* **The task**
Please write out word for word the opening lines of the material, including the line with "unit → serviceM" as the last.
_ _ _ _
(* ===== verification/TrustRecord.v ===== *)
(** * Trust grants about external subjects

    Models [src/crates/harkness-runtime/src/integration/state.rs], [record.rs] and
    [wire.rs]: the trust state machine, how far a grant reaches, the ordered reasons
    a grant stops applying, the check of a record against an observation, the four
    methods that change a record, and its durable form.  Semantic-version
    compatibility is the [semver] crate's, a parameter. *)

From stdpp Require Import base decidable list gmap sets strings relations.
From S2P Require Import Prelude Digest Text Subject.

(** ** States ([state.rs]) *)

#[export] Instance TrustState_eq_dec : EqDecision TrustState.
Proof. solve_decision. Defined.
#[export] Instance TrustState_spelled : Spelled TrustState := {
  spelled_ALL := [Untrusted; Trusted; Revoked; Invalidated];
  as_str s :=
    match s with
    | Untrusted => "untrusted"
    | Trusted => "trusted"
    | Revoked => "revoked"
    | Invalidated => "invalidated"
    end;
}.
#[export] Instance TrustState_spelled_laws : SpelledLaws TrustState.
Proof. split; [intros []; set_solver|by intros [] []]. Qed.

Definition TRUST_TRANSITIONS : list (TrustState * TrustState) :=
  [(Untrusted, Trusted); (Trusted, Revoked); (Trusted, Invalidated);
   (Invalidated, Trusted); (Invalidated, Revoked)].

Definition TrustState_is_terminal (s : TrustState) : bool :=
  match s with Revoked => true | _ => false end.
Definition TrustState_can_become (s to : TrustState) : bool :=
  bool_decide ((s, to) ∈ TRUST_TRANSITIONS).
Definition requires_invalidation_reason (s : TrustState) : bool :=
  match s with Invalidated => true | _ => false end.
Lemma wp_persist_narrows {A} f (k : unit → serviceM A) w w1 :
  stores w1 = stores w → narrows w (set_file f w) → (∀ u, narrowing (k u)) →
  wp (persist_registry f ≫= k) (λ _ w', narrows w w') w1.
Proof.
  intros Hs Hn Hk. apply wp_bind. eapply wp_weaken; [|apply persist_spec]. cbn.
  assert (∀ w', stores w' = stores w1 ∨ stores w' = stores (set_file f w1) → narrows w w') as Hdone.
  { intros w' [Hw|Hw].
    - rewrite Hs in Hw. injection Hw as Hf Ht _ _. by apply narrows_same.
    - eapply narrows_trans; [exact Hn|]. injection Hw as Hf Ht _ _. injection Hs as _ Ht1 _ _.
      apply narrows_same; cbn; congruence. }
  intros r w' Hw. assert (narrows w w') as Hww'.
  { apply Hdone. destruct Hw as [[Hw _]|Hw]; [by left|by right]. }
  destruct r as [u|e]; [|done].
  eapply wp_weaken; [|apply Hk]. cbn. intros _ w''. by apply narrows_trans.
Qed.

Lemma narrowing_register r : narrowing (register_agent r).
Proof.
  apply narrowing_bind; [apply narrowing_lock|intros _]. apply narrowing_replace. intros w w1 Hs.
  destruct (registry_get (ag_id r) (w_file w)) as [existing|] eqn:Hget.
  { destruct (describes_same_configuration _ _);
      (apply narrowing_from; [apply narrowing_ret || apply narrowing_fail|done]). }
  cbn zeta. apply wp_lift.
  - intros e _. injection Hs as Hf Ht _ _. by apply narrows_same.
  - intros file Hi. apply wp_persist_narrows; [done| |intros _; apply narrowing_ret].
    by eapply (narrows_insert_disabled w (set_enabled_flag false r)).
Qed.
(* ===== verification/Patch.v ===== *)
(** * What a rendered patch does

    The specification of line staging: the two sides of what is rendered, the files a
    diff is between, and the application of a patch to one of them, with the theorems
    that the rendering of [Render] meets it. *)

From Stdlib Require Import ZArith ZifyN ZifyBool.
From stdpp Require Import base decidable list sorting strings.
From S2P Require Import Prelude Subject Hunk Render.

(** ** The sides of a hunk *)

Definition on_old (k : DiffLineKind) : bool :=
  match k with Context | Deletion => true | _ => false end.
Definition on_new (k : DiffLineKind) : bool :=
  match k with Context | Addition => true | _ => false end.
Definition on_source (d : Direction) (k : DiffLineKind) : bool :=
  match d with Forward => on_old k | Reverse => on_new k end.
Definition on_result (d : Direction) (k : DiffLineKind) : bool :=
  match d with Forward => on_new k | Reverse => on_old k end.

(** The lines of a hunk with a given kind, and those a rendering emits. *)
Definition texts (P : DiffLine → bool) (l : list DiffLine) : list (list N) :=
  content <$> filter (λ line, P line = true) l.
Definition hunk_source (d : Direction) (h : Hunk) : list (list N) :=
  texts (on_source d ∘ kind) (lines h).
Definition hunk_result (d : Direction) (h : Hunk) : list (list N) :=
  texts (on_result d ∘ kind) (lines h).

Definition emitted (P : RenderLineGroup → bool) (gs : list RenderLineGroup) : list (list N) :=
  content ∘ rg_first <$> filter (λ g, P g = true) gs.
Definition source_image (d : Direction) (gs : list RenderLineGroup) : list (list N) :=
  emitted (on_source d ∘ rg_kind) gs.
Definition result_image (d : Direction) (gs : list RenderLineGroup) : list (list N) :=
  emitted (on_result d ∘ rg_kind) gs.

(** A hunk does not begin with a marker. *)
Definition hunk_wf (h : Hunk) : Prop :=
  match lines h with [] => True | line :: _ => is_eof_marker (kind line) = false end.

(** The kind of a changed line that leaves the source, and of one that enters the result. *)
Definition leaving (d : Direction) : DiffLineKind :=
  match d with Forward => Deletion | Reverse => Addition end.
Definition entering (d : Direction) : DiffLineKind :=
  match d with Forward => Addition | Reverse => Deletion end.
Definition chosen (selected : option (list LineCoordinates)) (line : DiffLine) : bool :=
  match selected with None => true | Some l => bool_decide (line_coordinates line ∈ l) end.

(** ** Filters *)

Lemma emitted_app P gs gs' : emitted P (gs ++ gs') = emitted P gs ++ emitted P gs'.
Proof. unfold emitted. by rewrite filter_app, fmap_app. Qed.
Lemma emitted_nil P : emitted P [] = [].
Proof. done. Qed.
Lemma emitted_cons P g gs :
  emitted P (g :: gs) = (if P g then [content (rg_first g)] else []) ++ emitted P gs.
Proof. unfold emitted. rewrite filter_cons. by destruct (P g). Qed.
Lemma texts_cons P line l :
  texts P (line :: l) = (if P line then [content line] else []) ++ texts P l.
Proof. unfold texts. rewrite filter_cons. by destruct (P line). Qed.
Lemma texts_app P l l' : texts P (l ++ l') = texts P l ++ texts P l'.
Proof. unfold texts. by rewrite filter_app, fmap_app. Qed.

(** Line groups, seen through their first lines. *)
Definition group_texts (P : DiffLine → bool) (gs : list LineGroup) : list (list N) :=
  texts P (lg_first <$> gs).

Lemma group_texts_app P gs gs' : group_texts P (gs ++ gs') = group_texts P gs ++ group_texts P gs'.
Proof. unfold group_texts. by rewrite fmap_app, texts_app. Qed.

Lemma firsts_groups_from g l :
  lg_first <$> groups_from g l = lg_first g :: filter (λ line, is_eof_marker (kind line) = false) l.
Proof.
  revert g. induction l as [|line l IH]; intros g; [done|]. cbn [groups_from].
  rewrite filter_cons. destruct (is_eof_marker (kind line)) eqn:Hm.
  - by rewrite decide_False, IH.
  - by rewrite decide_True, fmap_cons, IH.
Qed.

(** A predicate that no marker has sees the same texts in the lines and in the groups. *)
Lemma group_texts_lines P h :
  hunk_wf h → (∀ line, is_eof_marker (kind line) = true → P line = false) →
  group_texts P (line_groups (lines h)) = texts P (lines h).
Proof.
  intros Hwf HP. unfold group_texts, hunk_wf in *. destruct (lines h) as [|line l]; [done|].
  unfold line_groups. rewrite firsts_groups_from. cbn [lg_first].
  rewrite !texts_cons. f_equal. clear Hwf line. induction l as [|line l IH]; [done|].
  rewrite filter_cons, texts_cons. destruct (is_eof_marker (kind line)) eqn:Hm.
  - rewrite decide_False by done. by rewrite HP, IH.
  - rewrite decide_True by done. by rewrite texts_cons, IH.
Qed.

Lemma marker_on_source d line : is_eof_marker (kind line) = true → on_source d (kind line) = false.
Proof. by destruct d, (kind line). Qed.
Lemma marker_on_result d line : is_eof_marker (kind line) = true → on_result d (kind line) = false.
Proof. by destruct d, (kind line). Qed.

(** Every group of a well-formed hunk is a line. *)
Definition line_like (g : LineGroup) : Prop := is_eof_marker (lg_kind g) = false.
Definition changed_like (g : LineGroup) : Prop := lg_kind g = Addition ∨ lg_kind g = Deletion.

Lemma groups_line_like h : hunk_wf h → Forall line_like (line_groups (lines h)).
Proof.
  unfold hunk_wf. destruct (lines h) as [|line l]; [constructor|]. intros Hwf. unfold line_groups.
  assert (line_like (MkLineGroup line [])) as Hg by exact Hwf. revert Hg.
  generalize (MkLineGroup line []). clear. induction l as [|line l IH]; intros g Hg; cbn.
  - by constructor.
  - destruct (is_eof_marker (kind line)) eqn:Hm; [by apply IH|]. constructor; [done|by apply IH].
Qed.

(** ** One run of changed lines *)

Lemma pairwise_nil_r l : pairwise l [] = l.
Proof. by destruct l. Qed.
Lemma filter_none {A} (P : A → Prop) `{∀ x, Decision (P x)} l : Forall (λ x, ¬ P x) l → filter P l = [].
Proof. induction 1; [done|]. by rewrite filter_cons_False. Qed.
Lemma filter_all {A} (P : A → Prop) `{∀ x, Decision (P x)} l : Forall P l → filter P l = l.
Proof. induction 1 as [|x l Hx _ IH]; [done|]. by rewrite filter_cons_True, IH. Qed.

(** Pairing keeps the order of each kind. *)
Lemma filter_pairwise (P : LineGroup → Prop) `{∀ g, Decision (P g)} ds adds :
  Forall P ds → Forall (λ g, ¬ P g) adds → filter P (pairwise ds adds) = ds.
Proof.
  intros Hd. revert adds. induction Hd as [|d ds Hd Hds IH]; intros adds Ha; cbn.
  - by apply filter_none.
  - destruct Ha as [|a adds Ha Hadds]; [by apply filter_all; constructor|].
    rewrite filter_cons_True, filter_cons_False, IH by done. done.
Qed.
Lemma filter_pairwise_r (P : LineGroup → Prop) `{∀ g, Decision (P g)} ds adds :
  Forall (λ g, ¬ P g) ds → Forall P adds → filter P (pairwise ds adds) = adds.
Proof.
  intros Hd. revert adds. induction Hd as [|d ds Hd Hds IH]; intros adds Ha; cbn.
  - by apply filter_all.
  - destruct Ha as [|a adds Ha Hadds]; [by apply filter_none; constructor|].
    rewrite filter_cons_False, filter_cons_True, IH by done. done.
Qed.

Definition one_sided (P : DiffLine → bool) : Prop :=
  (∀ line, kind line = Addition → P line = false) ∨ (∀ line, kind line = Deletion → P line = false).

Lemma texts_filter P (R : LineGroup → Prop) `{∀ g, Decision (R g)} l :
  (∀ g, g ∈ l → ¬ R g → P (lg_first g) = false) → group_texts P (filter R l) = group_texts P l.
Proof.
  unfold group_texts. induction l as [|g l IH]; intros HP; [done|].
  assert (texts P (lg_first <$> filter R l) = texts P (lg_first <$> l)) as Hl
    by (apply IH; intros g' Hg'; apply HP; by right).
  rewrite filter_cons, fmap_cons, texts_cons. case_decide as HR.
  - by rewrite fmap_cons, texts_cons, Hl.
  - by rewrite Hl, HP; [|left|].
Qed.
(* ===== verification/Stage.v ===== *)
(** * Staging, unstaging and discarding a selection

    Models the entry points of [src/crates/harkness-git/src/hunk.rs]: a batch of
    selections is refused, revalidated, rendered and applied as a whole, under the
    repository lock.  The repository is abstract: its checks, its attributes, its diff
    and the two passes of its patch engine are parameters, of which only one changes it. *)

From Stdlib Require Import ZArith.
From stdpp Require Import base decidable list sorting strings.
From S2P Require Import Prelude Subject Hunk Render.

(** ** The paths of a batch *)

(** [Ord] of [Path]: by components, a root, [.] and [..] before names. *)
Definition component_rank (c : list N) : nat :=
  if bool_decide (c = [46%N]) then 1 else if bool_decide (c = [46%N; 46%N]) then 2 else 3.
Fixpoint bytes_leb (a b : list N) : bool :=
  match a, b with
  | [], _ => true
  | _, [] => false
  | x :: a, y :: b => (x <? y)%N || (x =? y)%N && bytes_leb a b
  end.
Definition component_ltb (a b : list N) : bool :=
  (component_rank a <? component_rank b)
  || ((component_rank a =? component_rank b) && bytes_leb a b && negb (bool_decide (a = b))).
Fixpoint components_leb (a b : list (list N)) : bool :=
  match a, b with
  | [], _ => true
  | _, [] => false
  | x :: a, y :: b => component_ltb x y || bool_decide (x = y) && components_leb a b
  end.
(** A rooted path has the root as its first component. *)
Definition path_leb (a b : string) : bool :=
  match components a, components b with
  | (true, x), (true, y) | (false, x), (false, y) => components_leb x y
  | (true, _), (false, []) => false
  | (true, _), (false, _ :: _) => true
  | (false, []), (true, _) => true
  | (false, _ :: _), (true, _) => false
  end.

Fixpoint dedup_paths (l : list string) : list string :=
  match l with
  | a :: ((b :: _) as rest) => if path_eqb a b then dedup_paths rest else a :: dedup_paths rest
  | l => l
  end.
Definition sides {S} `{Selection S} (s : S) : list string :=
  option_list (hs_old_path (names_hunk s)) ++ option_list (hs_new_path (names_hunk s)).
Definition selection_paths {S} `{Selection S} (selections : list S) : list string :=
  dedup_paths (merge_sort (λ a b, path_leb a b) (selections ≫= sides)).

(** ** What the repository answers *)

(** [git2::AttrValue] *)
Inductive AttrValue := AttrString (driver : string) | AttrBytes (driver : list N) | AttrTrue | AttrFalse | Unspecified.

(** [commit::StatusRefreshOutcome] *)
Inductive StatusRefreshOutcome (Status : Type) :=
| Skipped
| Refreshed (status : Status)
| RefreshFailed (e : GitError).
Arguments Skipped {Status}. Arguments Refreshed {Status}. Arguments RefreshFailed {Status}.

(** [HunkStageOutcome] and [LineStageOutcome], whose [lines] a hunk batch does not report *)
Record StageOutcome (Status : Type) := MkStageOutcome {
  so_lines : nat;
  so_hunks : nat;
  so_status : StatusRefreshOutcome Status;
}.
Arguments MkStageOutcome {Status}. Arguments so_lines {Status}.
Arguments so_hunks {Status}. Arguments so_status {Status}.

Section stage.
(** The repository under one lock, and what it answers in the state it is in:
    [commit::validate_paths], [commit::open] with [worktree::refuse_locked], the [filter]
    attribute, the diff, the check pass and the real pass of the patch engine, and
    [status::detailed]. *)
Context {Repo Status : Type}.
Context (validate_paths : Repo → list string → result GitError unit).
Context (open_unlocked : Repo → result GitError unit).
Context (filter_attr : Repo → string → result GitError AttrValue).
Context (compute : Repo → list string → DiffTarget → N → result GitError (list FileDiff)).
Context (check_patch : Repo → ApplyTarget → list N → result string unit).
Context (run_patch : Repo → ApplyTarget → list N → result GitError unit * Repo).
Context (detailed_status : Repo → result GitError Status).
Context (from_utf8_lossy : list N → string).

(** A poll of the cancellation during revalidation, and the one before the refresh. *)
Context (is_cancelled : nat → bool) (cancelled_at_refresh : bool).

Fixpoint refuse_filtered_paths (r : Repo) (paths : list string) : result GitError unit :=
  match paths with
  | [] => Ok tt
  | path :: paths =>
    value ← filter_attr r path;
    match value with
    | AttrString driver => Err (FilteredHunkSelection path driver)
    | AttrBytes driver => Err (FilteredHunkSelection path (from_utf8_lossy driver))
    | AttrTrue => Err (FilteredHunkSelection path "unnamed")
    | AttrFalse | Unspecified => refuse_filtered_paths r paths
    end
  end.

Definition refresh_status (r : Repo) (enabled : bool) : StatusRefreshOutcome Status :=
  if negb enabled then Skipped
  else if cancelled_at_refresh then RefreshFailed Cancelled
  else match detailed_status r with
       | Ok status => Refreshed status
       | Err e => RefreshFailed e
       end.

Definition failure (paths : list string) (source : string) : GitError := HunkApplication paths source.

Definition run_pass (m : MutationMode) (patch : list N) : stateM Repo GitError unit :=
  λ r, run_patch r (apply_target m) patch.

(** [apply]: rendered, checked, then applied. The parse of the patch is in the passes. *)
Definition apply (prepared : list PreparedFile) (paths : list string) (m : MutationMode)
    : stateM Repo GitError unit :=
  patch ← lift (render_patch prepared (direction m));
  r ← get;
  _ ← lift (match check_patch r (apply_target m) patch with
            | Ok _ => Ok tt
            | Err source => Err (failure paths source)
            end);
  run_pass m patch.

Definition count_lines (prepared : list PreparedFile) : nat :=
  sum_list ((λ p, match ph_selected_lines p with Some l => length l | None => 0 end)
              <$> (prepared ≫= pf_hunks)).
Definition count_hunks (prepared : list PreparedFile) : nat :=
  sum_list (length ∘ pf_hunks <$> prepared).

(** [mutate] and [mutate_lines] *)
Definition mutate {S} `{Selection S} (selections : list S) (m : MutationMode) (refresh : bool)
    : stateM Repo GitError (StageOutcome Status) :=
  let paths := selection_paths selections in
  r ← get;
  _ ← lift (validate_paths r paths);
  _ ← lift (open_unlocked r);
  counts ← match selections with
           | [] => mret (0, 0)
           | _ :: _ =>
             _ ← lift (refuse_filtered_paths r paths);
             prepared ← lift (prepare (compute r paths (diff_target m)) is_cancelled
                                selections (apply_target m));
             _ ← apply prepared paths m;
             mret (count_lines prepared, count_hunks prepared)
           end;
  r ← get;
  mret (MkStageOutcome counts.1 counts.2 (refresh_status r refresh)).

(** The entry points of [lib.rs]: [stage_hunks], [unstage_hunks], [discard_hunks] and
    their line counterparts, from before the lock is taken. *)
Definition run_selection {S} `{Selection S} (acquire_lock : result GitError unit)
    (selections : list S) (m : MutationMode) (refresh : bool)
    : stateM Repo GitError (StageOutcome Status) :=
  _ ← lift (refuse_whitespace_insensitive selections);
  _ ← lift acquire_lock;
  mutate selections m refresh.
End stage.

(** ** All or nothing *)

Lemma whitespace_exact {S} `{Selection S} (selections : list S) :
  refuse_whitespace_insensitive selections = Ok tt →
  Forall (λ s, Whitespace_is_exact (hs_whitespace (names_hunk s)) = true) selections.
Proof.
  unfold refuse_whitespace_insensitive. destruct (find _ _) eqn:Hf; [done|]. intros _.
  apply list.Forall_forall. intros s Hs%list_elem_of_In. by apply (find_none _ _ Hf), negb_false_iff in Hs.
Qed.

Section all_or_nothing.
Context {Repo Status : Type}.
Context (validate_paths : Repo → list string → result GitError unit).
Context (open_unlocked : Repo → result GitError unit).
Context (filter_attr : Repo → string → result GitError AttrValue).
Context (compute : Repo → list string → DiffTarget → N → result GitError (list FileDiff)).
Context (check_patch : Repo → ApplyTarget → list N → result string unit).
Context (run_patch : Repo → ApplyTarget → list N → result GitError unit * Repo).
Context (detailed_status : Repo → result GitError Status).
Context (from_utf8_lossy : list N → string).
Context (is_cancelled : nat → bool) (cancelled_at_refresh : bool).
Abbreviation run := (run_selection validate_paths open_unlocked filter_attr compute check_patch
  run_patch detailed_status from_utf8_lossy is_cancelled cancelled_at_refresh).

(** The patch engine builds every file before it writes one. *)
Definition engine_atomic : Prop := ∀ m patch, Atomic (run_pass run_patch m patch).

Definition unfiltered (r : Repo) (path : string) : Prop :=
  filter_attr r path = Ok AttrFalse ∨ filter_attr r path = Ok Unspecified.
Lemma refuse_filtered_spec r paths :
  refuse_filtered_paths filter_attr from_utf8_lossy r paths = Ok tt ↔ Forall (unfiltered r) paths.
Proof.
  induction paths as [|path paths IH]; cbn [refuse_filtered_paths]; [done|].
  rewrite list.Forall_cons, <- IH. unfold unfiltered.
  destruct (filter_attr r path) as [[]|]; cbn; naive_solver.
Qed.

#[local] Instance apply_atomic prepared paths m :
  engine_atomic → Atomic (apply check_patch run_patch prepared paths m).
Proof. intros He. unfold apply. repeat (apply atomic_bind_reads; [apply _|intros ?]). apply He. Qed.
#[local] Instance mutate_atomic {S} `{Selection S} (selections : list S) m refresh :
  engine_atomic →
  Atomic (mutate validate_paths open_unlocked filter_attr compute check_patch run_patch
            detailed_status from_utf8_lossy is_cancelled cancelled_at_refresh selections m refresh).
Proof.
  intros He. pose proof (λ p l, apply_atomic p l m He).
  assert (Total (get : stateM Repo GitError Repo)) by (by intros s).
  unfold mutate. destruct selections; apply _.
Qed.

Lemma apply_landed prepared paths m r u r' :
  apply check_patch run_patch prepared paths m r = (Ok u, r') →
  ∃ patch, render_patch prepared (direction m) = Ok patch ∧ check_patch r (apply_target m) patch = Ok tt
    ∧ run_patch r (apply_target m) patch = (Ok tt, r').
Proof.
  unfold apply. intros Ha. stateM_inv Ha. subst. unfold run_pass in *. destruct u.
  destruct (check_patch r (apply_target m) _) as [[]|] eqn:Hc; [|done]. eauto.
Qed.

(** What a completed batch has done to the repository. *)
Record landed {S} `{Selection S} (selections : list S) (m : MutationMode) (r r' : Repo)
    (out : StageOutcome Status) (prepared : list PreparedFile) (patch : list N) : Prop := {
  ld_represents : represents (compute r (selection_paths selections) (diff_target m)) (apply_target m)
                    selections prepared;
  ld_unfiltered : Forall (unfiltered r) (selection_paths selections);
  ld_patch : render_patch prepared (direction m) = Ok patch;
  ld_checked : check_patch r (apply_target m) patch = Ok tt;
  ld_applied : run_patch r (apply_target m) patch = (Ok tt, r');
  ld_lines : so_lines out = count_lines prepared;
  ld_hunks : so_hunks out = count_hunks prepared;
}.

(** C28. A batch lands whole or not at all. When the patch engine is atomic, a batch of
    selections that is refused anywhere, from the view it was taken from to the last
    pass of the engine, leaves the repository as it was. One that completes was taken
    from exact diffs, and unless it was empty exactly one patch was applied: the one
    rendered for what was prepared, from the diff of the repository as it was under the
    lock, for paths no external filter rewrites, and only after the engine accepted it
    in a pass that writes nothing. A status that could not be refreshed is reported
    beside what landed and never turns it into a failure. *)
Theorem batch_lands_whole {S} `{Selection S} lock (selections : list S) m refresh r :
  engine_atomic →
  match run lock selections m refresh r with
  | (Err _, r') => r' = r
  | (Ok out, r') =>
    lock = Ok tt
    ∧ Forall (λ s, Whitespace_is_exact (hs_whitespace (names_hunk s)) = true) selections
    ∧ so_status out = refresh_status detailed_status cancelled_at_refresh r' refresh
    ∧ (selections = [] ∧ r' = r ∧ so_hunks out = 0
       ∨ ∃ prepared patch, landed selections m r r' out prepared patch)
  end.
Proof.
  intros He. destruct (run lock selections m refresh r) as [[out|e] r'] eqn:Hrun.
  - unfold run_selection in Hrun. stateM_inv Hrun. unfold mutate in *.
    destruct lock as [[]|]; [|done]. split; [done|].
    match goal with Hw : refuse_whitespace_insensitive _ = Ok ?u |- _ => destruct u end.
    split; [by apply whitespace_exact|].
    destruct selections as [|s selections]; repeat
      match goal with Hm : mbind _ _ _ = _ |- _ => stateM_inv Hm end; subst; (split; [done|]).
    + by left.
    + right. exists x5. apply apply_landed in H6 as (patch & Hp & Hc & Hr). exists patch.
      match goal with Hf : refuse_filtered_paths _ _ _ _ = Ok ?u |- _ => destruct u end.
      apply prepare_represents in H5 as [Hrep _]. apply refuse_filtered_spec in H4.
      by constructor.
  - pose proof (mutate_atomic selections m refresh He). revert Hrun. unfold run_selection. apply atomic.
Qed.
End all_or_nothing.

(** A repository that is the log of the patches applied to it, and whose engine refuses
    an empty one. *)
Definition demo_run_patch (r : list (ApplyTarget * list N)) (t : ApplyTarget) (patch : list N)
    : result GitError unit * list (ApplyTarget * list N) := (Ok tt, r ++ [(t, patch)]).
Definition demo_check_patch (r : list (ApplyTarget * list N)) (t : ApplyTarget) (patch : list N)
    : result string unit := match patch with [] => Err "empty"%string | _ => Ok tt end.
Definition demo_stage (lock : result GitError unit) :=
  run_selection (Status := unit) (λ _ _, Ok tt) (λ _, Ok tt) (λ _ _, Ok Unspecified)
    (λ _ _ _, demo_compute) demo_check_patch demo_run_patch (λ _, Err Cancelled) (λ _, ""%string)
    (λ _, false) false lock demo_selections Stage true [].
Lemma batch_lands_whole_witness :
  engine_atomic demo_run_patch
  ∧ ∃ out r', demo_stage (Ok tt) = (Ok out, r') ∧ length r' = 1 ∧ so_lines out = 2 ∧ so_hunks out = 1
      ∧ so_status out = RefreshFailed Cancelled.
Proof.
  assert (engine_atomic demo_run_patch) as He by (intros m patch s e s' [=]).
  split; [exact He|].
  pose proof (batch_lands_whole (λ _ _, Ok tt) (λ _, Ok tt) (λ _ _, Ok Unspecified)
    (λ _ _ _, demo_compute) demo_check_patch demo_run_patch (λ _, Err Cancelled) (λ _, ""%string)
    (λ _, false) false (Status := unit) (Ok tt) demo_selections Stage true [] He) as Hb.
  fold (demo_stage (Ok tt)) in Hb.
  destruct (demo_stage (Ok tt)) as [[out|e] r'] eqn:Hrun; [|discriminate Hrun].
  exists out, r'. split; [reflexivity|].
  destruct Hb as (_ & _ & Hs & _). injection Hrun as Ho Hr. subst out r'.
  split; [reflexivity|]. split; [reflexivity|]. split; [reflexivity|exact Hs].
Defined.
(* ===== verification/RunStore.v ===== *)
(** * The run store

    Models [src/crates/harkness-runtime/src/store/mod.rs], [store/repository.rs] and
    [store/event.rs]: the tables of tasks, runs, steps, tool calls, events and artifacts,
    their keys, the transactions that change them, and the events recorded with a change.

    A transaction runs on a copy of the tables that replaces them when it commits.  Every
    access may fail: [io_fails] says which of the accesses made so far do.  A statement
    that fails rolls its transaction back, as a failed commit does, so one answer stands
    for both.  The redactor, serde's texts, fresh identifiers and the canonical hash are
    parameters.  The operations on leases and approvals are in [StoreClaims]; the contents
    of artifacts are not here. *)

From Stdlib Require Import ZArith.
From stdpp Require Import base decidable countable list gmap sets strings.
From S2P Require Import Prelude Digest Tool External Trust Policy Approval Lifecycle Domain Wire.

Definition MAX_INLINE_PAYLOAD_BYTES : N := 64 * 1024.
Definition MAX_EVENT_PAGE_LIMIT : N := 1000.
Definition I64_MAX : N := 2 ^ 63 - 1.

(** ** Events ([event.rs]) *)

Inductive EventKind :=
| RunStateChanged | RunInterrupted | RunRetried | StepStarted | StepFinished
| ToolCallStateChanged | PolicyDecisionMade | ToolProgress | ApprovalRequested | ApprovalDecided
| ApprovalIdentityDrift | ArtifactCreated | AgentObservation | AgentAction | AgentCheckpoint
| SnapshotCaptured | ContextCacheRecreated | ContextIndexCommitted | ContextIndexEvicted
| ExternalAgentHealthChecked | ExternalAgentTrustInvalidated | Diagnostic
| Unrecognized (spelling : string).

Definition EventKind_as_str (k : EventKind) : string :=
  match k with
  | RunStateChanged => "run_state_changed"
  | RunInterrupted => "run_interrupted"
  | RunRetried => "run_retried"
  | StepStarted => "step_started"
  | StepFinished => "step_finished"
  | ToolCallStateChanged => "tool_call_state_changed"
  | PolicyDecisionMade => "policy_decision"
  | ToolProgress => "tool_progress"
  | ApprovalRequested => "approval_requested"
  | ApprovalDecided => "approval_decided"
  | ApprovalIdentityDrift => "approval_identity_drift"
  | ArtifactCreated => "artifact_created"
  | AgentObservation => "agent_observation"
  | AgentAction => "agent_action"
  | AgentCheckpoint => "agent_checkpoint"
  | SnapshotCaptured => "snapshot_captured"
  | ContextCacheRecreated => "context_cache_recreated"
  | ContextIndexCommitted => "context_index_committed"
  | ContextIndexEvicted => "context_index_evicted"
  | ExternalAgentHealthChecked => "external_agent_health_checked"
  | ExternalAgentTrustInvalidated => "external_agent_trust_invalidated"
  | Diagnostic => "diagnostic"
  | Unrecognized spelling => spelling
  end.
_ _ _ _
* **Solved problem**
(* ===== verification/TrustRecord.v ===== *)
(** * Trust grants about external subjects

    Models [src/crates/harkness-runtime/src/integration/state.rs], [record.rs] and
    [wire.rs]: the trust state machine, how far a grant reaches, the ordered reasons
    a grant stops applying, the check of a record against an observation, the four
    methods that change a record, and its durable form.  Semantic-version
    compatibility is the [semver] crate's, a parameter. *)

From stdpp Require Import base decidable list gmap sets strings relations.
From S2P Require Import Prelude Digest Text Subject.

(** ** States ([state.rs]) *)

#[export] Instance TrustState_eq_dec : EqDecision TrustState.
Proof. solve_decision. Defined.
#[export] Instance TrustState_spelled : Spelled TrustState := {
  spelled_ALL := [Untrusted; Trusted; Revoked; Invalidated];
  as_str s :=
    match s with
    | Untrusted => "untrusted"
    | Trusted => "trusted"
    | Revoked => "revoked"
    | Invalidated => "invalidated"
    end;
}.
#[export] Instance TrustState_spelled_laws : SpelledLaws TrustState.
Proof. split; [intros []; set_solver|by intros [] []]. Qed.

Definition TRUST_TRANSITIONS : list (TrustState * TrustState) :=
  [(Untrusted, Trusted); (Trusted, Revoked); (Trusted, Invalidated);
   (Invalidated, Trusted); (Invalidated, Revoked)].

Definition TrustState_is_terminal (s : TrustState) : bool :=
  match s with Revoked => true | _ => false end.
Definition TrustState_can_become (s to : TrustState) : bool :=
  bool_decide ((s, to) ∈ TRUST_TRANSITIONS).
Definition requires_invalidation_reason (s : TrustState) : bool :=
  match s with Invalidated => true | _ => false end.
Lemma wp_persist_narrows {A} f (k : unit → serviceM A) w w1 :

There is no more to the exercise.